La fachada dejaba al raso unos muros vigorosos, labrados con sillares irregulares, que descargaban su peso en un porche de tres arcos. La robustez del exterior contrastaba con el ambiente cálido del interior de la casa. En las paredes colgaban multitud de hermosos platos de cerámica esmaltada, cuadros y retratos de la familia. Había alfombras por todos lados (¡yo volaba encima de todas ellas!), cortinas diáfanas en las ventanas que daban a un claustro de galerías porticadas en cuyas columnas trepaban, decididas, las hiedras.

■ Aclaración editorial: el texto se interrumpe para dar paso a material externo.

(** X20 for a call that returns the verdict [ddos], with a clock that
    advances by one per reading. *)
Lemma memoized_result_witness :
  exists w1 w2,
    cache_result 10 "detect_ddos" "detect_ddos:1" (returning ddos_verdict)
      world0 = (Ok ddos_verdict, w1)
    /\ requests w1 = requests (snd (time_time world0))
    /\ (forall (ttl2 : Q) (name2 : string) (func2 : M Detection.t),
          cache_result ttl2 name2 "detect_ddos:1" func2 w1
          = (Ok ddos_verdict, w2))
    /\ requests w2 = requests w1
    /\ performance_cache w2 = performance_cache w1.
Proof.
  apply (@memoized_result 10 "detect_ddos" "detect_ddos:1"
           (returning ddos_verdict) world0 (snd (time_time world0))
           ddos_verdict); try reflexivity.
  unfold cache_inv. simpl. repeat split; lia.
Defined.

(** ** The sliding window of the rate tracker *)

Module WindowFacts.

Lemma nondecreasing_app (a b : list Q) :
  nondecreasing (a ++ b)
  <-> nondecreasing a /\ nondecreasing b
      /\ forall x y, In x a -> In y b -> x <= y.
Proof.
  induction a as [|t a IH]; simpl.
  - split; [intros H; repeat split; auto; intros x y [] | tauto].
  - rewrite IH. split.
    + intros (Ht & Ha & Hb & Hab). repeat split; auto.
      * intros u Hu. apply Ht. apply in_or_app. now left.
      * intros x y [<- | Hx] Hy; [|auto].
        apply Ht. apply in_or_app. now right.
    + intros ((Ht & Ha) & Hb & Hab). repeat split; auto.
      intros u Hu. apply in_app_or in Hu. destruct Hu; auto.
Qed.

Lemma nondecreasing_filter (f : Q -> bool) (l : list Q) :
  nondecreasing l -> nondecreasing (filter f l).
Proof.
  induction l as [|t l IH]; simpl; [auto|]. intros [Ht Hl].
  destruct (f t); simpl; auto. split; auto.
  intros u Hu. apply filter_In in Hu. apply Ht. tauto.
Qed.
Lemma forwarded_summations_app (log log' : list (call Endpoint)) :
  forwarded_summations (log ++ log') =
    forwarded_summations log ++ forwarded_summations log'.
Proof. apply omap_app. Qed.

(** X4: the summations that reach the superclass come in non-decreasing
    order and none is below the summation cached at the start: the list of
    the starting summation followed by the forwarded ones is sorted. *)
Theorem forwarded_summations_sorted (updates : list (Z * Z)) (w : World) :
  caches_the_update →
  Sorted Z.le (cached_summation w :: forwarded_summations (log_of_updates updates w)).
Proof.
  intros Hsuper. revert w.
  induction updates as [| [attrid value] updates IH]; intros w.
  { repeat constructor. }
  cbn [log_of_updates fst snd]. rewrite forwarded_summations_app.
  specialize (IH (after_update w (attrid, value))).
  rewrite cached_summation_after_update in IH by done.
  destruct (decide (attrid = CURRENT_SUMM_DELIVERED_ID)) as [-> | Hne].
  - destruct (decide (value < cached_summation w)) as [Hlt | Hge].
    + rewrite update_below_cached by done. simpl.
      by replace (cached_summation w `max` value) with (cached_summation w) in IH by lia.
    + rewrite update_not_below_cached by lia.
      replace (cached_summation w `max` value) with value in IH by lia.
      unfold forwarded.
      destruct (super_update_attribute CURRENT_SUMM_DELIVERED_ID value w) as [w' r].
      simpl. rewrite decide_True by done. simpl.
      constructor; [done |]. constructor. lia.
  - rewrite update_other_attribute by done. unfold forwarded.
    destruct (super_update_attribute attrid value w) as [w' r].
    simpl. by rewrite decide_False by done.
Qed.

En medio del patio había una fuente que servía de estanque para mis peces: hojas secas, canicas de colores o simples chinarros.
Allí crecí, rodeada de las viejas historias que habían sobrevivido a lo largo de los años, del olor a tierra y hierba mojadas, de juegos y de ilusiones.
Dedicado a todas las profesoras.
1 comentario:
Con una casa así, cómo no volar sobre la alfombra y describirla tan bien como tú lo haces.
Besos voladores.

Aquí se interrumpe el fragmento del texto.